With wealth and education come fewer chronic problems, study finds
MONDAY, May 18 (HealthDay News) -- People who are wealthy and educated appear to have a better chance of living a longer and healthier life.
Researchers from the British Economic & Social Research Council, who analyzed data from 2002 to 2007, found that that wealthier people lived longer, and those who were richer and better educated were less likely to have depression, high-blood pressure or diabetes or to be obese.
The gap in health and life expectancy caused by socioeconomic status was obvious in all age groups, but it was most pronounced among those in their 50s and 60s.
"Increases in life expectancy raise major challenges for public policy," study leader James Nazroo, a professor in the University of Manchester's sociology department, said in a news release from the council. "Among these is the need to respond to marked inequalities in economic position and life expectancy at older ages."
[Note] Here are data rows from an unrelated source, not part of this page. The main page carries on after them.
(** C9, on the code.  When the selected handler returns a promise that
    rejects, the dispatcher has already let go of it: the handler was
    called once, and the promise of [handle] fulfils with [undefined]. *)
Theorem handle_drops_handler_rejection (p : PostOrderReq) (w : World)
    (h : IPostOrderHandler) (e : Exn) :
  kind (order p) <> Blur ->
  handlers (this w) !! kind (order p) = Some h ->
  version (extraArgs p) = "v3" \/ version (extraArgs p) = "v4" ->
  signature p = None ->
  handler_handle h (order p) = Normal (Rejected e) ->
  handle p w =
    (Fulfilled JUndefined,
     {| world := {| this := this w;
                    trace := trace w ++ [EvHandlerCall (kind (order p)) (order p)] |};
        params := p |}).
Proof.
  intros Hk Hreg Hv Hsig Hrej.
  run_js. rewrite decide_False by exact Hk. js_simpl.
  rewrite Hreg, Hsig.
  destruct Hv as [-> | ->]; cbn; rewrite Hrej; reflexivity.
Qed.

Lemma append_assoc (a b c : string) : (a +:+ b) +:+ c = a +:+ b +:+ c.
Proof.
  induction a as [|x a IH]; [reflexivity|].
  change (String x ((a +:+ b) +:+ c) = String x (a +:+ b +:+ c)).
  now rewrite IH.
Qed.

Lemma url_path (t : PostOrderHandler) (path : string) :
  url t +:+ path =
  default BASE_URL (baseUrl (config t)) +:+ "/aggregator/v1/"
    +:+ EVMChain_value (default ETH (chain (config t))) +:+ "/nft" +:+ path.
Proof. unfold url. rewrite !append_assoc. reflexivity. Qed.

Lemma headers_fields (t : PostOrderHandler) :
  headers t !! "X-API-KEY" = Some (apiKey (config t)) /\
  headers t !! "X-FROM" = Some "js_sdk" /\
  (forall name : string,
     name <> "X-API-KEY" -> name <> "X-FROM" -> headers t !! name = None).
Proof.
  unfold headers. split; [|split].
  - rewrite lookup_insert_ne by discriminate. apply lookup_insert_eq.
  - apply lookup_insert_eq.
  - intros name H1 H2. rewrite !lookup_insert_ne by congruence. apply lookup_empty.
Qed.

(** C7, as amended.  [post] makes one request, to
    {baseUrl}/aggregator/v1/{chain}/nft{path} (BASE_URL and 'eth' when the
    config leaves them out), with exactly the headers X-API-KEY = apiKey
    and X-FROM = 'js_sdk'.  A response with code 'SUCCESS' yields its data;
    any other code fails with AggregatorApiException(msg, code, path); a
    failure of the client is passed on. *)
Theorem post_sends_and_unwraps (Req : Type) (path : string) (body : Req)
    (w : World) :
  let cfg := config (this w) in
  let target :=
    default BASE_URL (baseUrl cfg) +:+ "/aggregator/v1/"
      +:+ EVMChain_value (default ETH (chain cfg)) +:+ "/nft" +:+ path in
  let hdrs := headers (this w) in
  run_post path body w =
    (match http_post (client (this w)) Req target body hdrs with
     | Fulfilled response =>
         if String.eqb (code response) "SUCCESS"
         then Fulfilled (resp_data response)
         else Rejected (AggregatorApiException (msg response) (code response) path)
     | Rejected e => Rejected e
     end,
     {| this := this w; trace := trace w ++ [EvHttpPost Req target body hdrs] |})
  /\ hdrs !! "X-API-KEY" = Some (apiKey cfg)
  /\ hdrs !! "X-FROM" = Some "js_sdk"
  /\ (forall name : string,
        name <> "X-API-KEY" -> name <> "X-FROM" -> hdrs !! name = None).
Proof.
  intros cfg target hdrs. split; [|apply headers_fields].
  subst target hdrs cfg. rewrite <- url_path. run_js.
  destruct (http_post _ _ _ _ _) as [response|e]; cbn; [|reflexivity].
  destruct (String.eqb (code response) "SUCCESS"); reflexivity.
Qed.

Lemma preserves_ret {St A B} (proj : St -> B) (a : A) : preserves proj (ret a).
Proof. intros st. reflexivity. Qed.

Lemma preserves_throw {St A B} (proj : St -> B) (e : Exn) :
  preserves proj (throw e : M St A).
Proof. intros st. reflexivity. Qed.

Lemma preserves_get {St B} (proj : St -> B) : preserves proj (get : M St St).
Proof. intros st. reflexivity. Qed.

Lemma preserves_bind {St A A' B} (proj : St -> B) (c : M St A) (k : A -> M St A') :
  preserves proj c -> (forall a, preserves proj (k a)) -> preserves proj (bind c k).
Proof.
  intros Hc Hk st. unfold bind. specialize (Hc st).
  destruct (c st) as [[a|e] st']; cbn in Hc |- *.
  - now rewrite Hk.
  - exact Hc.
Qed.

Lemma preserves_try_catch {St A B} (proj : St -> B) (c : M St A) (h : Exn -> M St A) :
  preserves proj c -> (forall e, preserves proj (h e)) ->
  preserves proj (try_catch c h).
Proof.
  intros Hc Hh st. unfold try_catch. specialize (Hc st).
  destruct (c st) as [[a|e] st']; cbn in Hc |- *.
  - exact Hc.
  - now rewrite Hh.
Qed.

Lemma preserves_await {St A B} (proj : St -> B) (pr : Promise A) :
  preserves proj (await pr : M St A).
Proof. destruct pr; intros st; reflexivity. Qed.

Lemma preserves_complete {St A B} (proj : St -> B) (c : Completion A) :
  preserves proj (complete c : M St A).
Proof. destruct c; intros st; reflexivity. Qed.

Lemma preserves_emit (e : Event) : preserves this (emit e).
Proof. intros w. reflexivity. Qed.

Lemma preserves_lift {A} (c : M World A) :
  preserves this c -> preserves (fun fr => this (world fr)) (lift c).
Proof.
  intros Hc fr. unfold lift. specialize (Hc (world fr)).
  destruct (c (world fr)) as [r w']. exact Hc.
Qed.

Lemma preserves_get_params : preserves (fun fr => this (world fr)) get_params.
Proof. intros fr. reflexivity. Qed.

Lemma preserves_set_order_data (d : gmap string JsValue) :
  preserves (fun fr => this (world fr)) (set_order_data d).
Proof. intros fr. reflexivity. Qed.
The researchers also found the retiring early was generally good for one's health -- unless the person had been forced to stop working because of health or economic reasons. Forced retirees were shown to have poorer mental health than others who retired early or at a normal retirement age.
However, seniors who did volunteer work, cared for others or took part in similar non-work activities tended to have a better mental and physical life, as long as they felt their work was been recognized.
"Despite the fact that we are all living longer, many people now stop work before the statutory retirement age, and a large proportion of these still have the potential to provide a positive input into society, the economy and their own well-being," Nazroo said. "Our findings will help us understand how society can help people realize this potential."